(** ** The interface of one aliased namespace *)

Class AliasSpace `{UnicodeTables} := {
  as_handle : Context -> AliasNamespace;
  as_put : bytes -> AliasNamespace -> N -> Context -> Context;
  as_records : Context -> list name_range;
  as_name : Context -> N -> option name;
  as_full : ContextFull;
  (* what the operations rely on *)
  as_wf : forall c, wf c -> exists ns al,
    namespace_wf (arena c) (as_records c) (a_entry <$> an_aliases (as_handle c)) (an_ids (as_handle c))
      (an_alias_index (as_handle c)) (an_index (as_handle c)) ns al;
  as_size : forall c, wf c -> lenN (an_aliases (as_handle c)) <= NIL;
  as_wf_put : forall c x h slack ns al, wf c ->
    namespace_wf (arena c ++ x) (as_records c) (a_entry <$> an_aliases h) (an_ids h)
      (an_alias_index h) (an_index h) ns al ->
    lenN (arena c ++ x) <= U32_MAX -> lenN (an_aliases h) <= NIL ->
    wf (as_put (arena c ++ x) h slack c);
  as_put_handle : forall a h slack c, as_handle (as_put a h slack c) = h;
  as_put_id : forall c, as_put (arena c) (as_handle c) (arena_slack c) c = c;
  as_put_arena : forall a h slack c, arena (as_put a h slack c) = a;
  as_put_slack : forall a h slack c, arena_slack (as_put a h slack c) = slack;
  as_name_spec : forall c id, as_name c id = (r ← tget (as_records c) id; name_at (arena c) r.1 r.2);
  as_put_records : forall a h slack c, as_records (as_put a h slack c) = as_records c;
  as_put_facts : forall x h slack c i f, fact_at c i = Some f -> fact_at (as_put (arena c ++ x) h slack c) i = Some f;
  as_put_edges : forall a h slack c, edges (as_put a h slack c) = edges c
}.
#[global] Hint Mode AliasSpace - : typeclass_instances.

Section operations.
Context `{UnicodeTables} (S : AliasSpace).

Definition add_space_alias (alias canonical : name) (c : Context)
    : option (result unit AliasError * Context) :=
  '(r, (arena', h)) ← add_alias (arena c) (as_handle c) alias canonical as_full;
  Some (r, as_put arena' h (arena_slack c) c).

Definition remove_space_alias (alias : name) (c : Context) : option (option name * Context) :=
  let h := as_handle c in
  position ← alias_position (arena c) (an_aliases h) alias 0;
  match position with
  | None => Some (None, c)
  | Some position =>
    record ← an_aliases h !! position;
    let aliases := delete position (an_aliases h) in
    index ← rebuild_index (arena c) (as_records c) aliases;
    let h := {| an_aliases := aliases; an_index := index;
                an_ids := delete alias (an_ids h); an_alias_index := delete alias (an_alias_index h) |} in
    let c := as_put (arena c) h (arena_slack c + a_name_len record) c in
    canonical ← as_name c (a_target record);
    Some (Some canonical, c)
  end.

Definition alias_pairs (c : Context) : option (list (name * name)) :=
  mapM (fun record =>
    alias ← name_at (arena c) (a_name_offset record) (a_name_len record);
    canonical ← as_name c (a_target record);
    Some (alias, canonical)) (an_aliases (as_handle c)).

(** One page of the sorted alias index, with the total. *)
Definition alias_page (after : option name) (limit : nat) (c : Context)
    : option (N * list (name * name)) :=
  let index := an_alias_index (as_handle c) in
  page ← mapM (fun p => canonical ← as_name c p.2; Some (p.1, canonical)) (take limit (btree_after after index));
  Some (N.of_nat (size index), page).

Definition alias_count (c : Context) : N := N.of_nat (size (an_alias_index (as_handle c))).
End operations.

(** ** The two namespaces *)

Definition concept_handle (c : Context) : AliasNamespace :=
  {| an_aliases := concept_aliases c; an_index := concept_index c; an_ids := concept_ids c;
     an_alias_index := concept_alias_index c |}.
Definition put_concept (a : bytes) (h : AliasNamespace) (slack : N) (c : Context) : Context :=
  set_concept_aliases (an_aliases h) (set_concept_index (an_index h) (set_concept_ids (an_ids h)
    (set_concept_alias_index (an_alias_index h) (set_arena_slack slack (set_arena a c))))).
Definition label_handle (c : Context) : AliasNamespace :=
  {| an_aliases := label_aliases c; an_index := label_index c; an_ids := label_ids c;
     an_alias_index := label_alias_index c |}.
Definition put_label (a : bytes) (h : AliasNamespace) (slack : N) (c : Context) : Context :=
  set_label_aliases (an_aliases h) (set_label_index (an_index h) (set_label_ids (an_ids h)
    (set_label_alias_index (an_alias_index h) (set_arena_slack slack (set_arena a c))))).

Lemma fact_at_arena x c c' i f :
  arena c' = arena c ++ x -> concepts c' = concepts c -> labels c' = labels c -> sources c' = sources c ->
  edges c' = edges c -> attributions c' = attributions c -> attribution_locators c' = attribution_locators c ->
  fact_at c i = Some f -> fact_at c' i = Some f.
Proof.
  intros Ea Ec El Es Ee Et Ek (e & ids & He & Hs & Hl & Ho & Hc & Hm & ? & ?)%fact_at_inv.
  apply fact_at_inv. exists e, ids. rewrite Ee, Et. split; [done|].
  unfold concept_name, label_name, arena_str in *. rewrite Ea, Ec, El.
  split; [by apply name_lookup_arena|]. split; [by apply name_lookup_arena|]. split; [by apply name_lookup_arena|].
  split; [done|]. split; [|done]. eapply mapM_mono; [|done]. intros t a (r & Hr & Hn & Hw & Hcnt & Hp)%row_source.
  assert (Hp' : locator_for c' t = locator_for c t) by (unfold locator_for; by rewrite Ek).
  unfold row_at, attribution_of. rewrite Et, Hr. simpl. rewrite Hp', <- Hp, <- Hw, <- Hcnt.
  unfold source_name, arena_str in *. rewrite Ea, Es, (name_lookup_arena _ _ _ _ _ _ _ Hn). simpl. by destruct a.
Qed.

Lemma sizes_wf_put c c' :
  sizes_wf c -> lenN (arena c') <= U32_MAX -> lenN (concept_aliases c') <= NIL -> lenN (label_aliases c') <= NIL ->
  concepts c' = concepts c -> labels c' = labels c -> sources c' = sources c -> edges c' = edges c ->
  attributions c' = attributions c -> sizes_wf c'.
Proof. intros [] ? ? ? E1 E2 E3 E4 E5. split; rewrite ?E1, ?E2, ?E3, ?E4, ?E5; assumption. Qed.

(** The names of a table are determined by its ranges. *)
Lemma names_fun arena (recs : list name_range) ns ns' :
  Forall2 (fun r n => name_at arena r.1 r.2 = Some n) recs ns ->
  Forall2 (fun r n => name_at arena r.1 r.2 = Some n) recs ns' -> ns = ns'.
Proof.
  intros Hn. revert ns'. induction Hn as [|r n recs ns Hr Hn IH]; intros ns' Hn'.
  - by apply Forall2_nil_inv_l in Hn'.
  - apply Forall2_cons_inv_l in Hn' as (n' & k & Hr' & Hk & ->). f_equal; [congruence | by apply IH].
Qed.

#[export, refine] Instance concept_space `{UnicodeTables} : AliasSpace := {
  as_handle := concept_handle; as_put := put_concept;
  as_records c := c_range <$> concepts c; as_name := concept_name; as_full := full_concept_aliases
}.
Proof.
  - intros c Hwf. apply (wf_concepts _ Hwf).
  - intros c Hwf. apply (wf_sizes _ Hwf).
  - intros c x h slack ns al Hwf Hns Ha Hl.
    destruct Hwf as [_ (ls & la & ? & ?) (ss & ?) ? ? ? ? ? ? ? ? ? ? ? Hsz ?]. split; simpl; try assumption.
    + by exists ns, al.
    + exists ls, la. split; [by apply namespace_wf_arena | done].
    + exists ss. by apply ns_ok_arena.
    + apply (sizes_wf_put c); try done. apply Hsz.
  - by intros ? [] ? ?.
  - by intros [].
  - done.
  - done.
  - intros c id. unfold concept_name. rewrite tget_fmap. by destruct (tget (concepts c) id).
  - done.
  - intros. by eapply fact_at_arena.
  - done.
Defined.

#[export, refine] Instance label_space `{UnicodeTables} : AliasSpace := {
  as_handle := label_handle; as_put := put_label;
  as_records c := l_range <$> labels c; as_name := label_name; as_full := full_label_aliases
}.
Proof.
  - intros c Hwf. destruct (wf_labels _ Hwf) as (ns & al & ? & _). by exists ns, al.
  - intros c Hwf. apply (wf_sizes _ Hwf).
  - intros c x h slack ns al Hwf Hns Ha Hl.
    destruct Hwf as [(cs & ca & ?) (ls & la & Hlw & Hli) (ss & ?) ? ? ? ? ? ? ? ? ? ? ? Hsz ?]. split; simpl; try assumption.
    + exists cs, ca. by apply namespace_wf_arena.
    + exists ns, al. split; [done|]. simpl. rewrite Hli. f_equal.
      eapply names_fun; [apply (ns_names _ _ _ _ _ _ (ns_ok_arena (nw_names _ _ _ _ _ _ _ _ Hlw) x)) |
        apply (ns_names _ _ _ _ _ _ (nw_names _ _ _ _ _ _ _ _ Hns))].
    + exists ss. by apply ns_ok_arena.
    + apply (sizes_wf_put c); try done. apply Hsz.
  - by intros ? [] ? ?.
  - by intros [].
  - done.
  - done.
  - intros c id. unfold label_name. rewrite tget_fmap. by destruct (tget (labels c) id).
  - done.
  - intros. by eapply fact_at_arena.
  - done.
Defined.

Definition add_concept_alias `{UnicodeTables} := add_space_alias concept_space.
Definition add_label_alias `{UnicodeTables} := add_space_alias label_space.
Definition remove_concept_alias `{UnicodeTables} := remove_space_alias concept_space.
Definition remove_label_alias `{UnicodeTables} := remove_space_alias label_space.

(** * Aliases are correct *)

Lemma alias_position_spec arena aliases al s i :
  Forall2 (fun r n => name_at arena (a_name_offset r) (a_name_len r) = Some n) aliases al -> NoDup al ->
  exists r, alias_position arena aliases s i = Some r /\
    match r with
    | Some k => exists j, k = (i + j)%nat /\ al !! j = Some s
    | None => s ∉ al
    end.
Proof.
  intros Hn. revert i. induction Hn as [|r n aliases al Hr Hn IH]; intros i Hnd; simpl.
  - exists None. split; [done | apply not_elem_of_nil].
  - apply NoDup_cons in Hnd as [_ Hnd]. rewrite Hr. simpl. case_bool_decide as Hs.
    + exists (Some i). split; [done|]. exists 0%nat. subst. split; [lia | done].
    + destruct (IH (S i) Hnd) as (k & Hk & Hspec). exists k. split; [done|]. destruct k as [k|].
      * destruct Hspec as (j & -> & ?). exists (S j). split; [lia | done].
      * intros [?|?]%elem_of_cons; [by subst | done].
Qed.

Section push_names.
Context `{UnicodeTables}.

Lemma push_names_spec arena entries names idx :
  Forall2 (fun e n => name_at arena e.1.1 e.1.2 = Some n) entries names ->
  ei_ok idx -> lenN (ei_spans idx) + lenN entries <= NIL ->
  exists idx', push_names arena entries idx = Some idx' /\ ei_ok idx' /\
    ei_entries idx' = ei_entries idx ++ (prod_map normalize id <$> zip names entries.*2).
Proof.
  intros Hn. revert idx. induction Hn as [|[r id] n entries names Hr Hn IH]; intros idx Hwf Hlen.
  - exists idx. simpl. by rewrite app_nil_r.
  - simpl in *. rewrite Hr. simpl. assert (Hl : lenN ((r, id) :: entries) = 1 + lenN entries) by (unfold lenN; simpl; lia).
    destruct (ei_push_total idx n id) as [idx1 Hp]; [lia|]. rewrite Hp. simpl.
    destruct (ei_push_ok _ _ _ _ Hwf Hp) as (Hwf1 & He1 & Hs1).
    destruct (IH idx1 Hwf1 ltac:(lia)) as (idx' & Hrun & Hwf' & He'). exists idx'. split; [done|]. split; [done|].
    rewrite He', He1, <- app_assoc. done.
Qed.
End push_names.

Lemma zip_names arena (recs : list name_range) ns :
  Forall2 (fun r n => name_at arena r.1 r.2 = Some n) recs ns ->
  Forall2 (fun e n => name_at arena e.1.1 e.1.2 = Some n) (zip recs (indices recs)) ns.
Proof.
  intros Hn. apply Forall2_same_length_lookup_2.
  { rewrite length_zip_with_l_eq by (symmetry; apply indices_length). by eapply Forall2_length. }
  intros i [r k] n Hi Hns. apply lookup_zip_with_Some in Hi as (r' & k' & [= <- <-] & Hr & _).
  destruct (Forall2_lookup_r _ _ _ _ _ Hn Hns) as (r0 & Hr0 & ?). by simplify_eq.
Qed.

Section alias.
Context `{UnicodeTables} (S : AliasSpace).
Implicit Types c : Context.

Abbreviation ids c := (an_ids (as_handle c)).

(** The names of an arena are a function of its tables. *)
Lemma ns_ok_fun arena recs aliases ids ids' ns al ns' al' :
  ns_ok arena recs aliases ids ns al -> ns_ok arena recs aliases ids' ns' al' ->
  ids = ids' /\ ns = ns' /\ al = al'.
Proof.
  intros [N1 A1 _ _ ->] [N2 A2 _ _ ->]. rewrite (names_fun _ _ _ _ N1 N2).
  assert (al = al') as ->.
  { apply (names_fun arena (fst <$> aliases)); by apply Forall2_fmap_l. }
  done.
Qed.

Lemma alias_ranges arena aliases al :
  Forall2 (fun r n => name_at arena r.1.1 r.1.2 = Some n) (a_entry <$> aliases) al ->
  Forall2 (fun r n => name_at arena (a_name_offset r) (a_name_len r) = Some n) aliases al.
Proof. by rewrite Forall2_fmap_l. Qed.

Lemma as_put_wf_same c h slack ns al : wf c ->
  namespace_wf (arena c) (as_records c) (a_entry <$> an_aliases h) (an_ids h) (an_alias_index h) (an_index h) ns al ->
  lenN (an_aliases h) <= NIL -> wf (as_put (arena c) h slack c).
Proof.
  intros Hwf Hns Hl. rewrite <- (app_nil_r (arena c)). eapply as_wf_put; [done| |rewrite app_nil_r; apply Hwf|done].
  rewrite app_nil_r. done.
Qed.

· · ·

• _THE PROBLEM_:
Nothing but the lines from the beginning of the records through the line with "wf (as_put (arena c ++ x) h slack c);" should appear, each printed exactly.

• _TASK OUTPUT_:
(** ** The interface of one aliased namespace *)

Class AliasSpace `{UnicodeTables} := {
  as_handle : Context -> AliasNamespace;
  as_put : bytes -> AliasNamespace -> N -> Context -> Context;
  as_records : Context -> list name_range;
  as_name : Context -> N -> option name;
  as_full : ContextFull;
  (* what the operations rely on *)
  as_wf : forall c, wf c -> exists ns al,
    namespace_wf (arena c) (as_records c) (a_entry <$> an_aliases (as_handle c)) (an_ids (as_handle c))
      (an_alias_index (as_handle c)) (an_index (as_handle c)) ns al;
  as_size : forall c, wf c -> lenN (an_aliases (as_handle c)) <= NIL;
  as_wf_put : forall c x h slack ns al, wf c ->
    namespace_wf (arena c ++ x) (as_records c) (a_entry <$> an_aliases h) (an_ids h)
      (an_alias_index h) (an_index h) ns al ->
    lenN (arena c ++ x) <= U32_MAX -> lenN (an_aliases h) <= NIL ->
    wf (as_put (arena c ++ x) h slack c);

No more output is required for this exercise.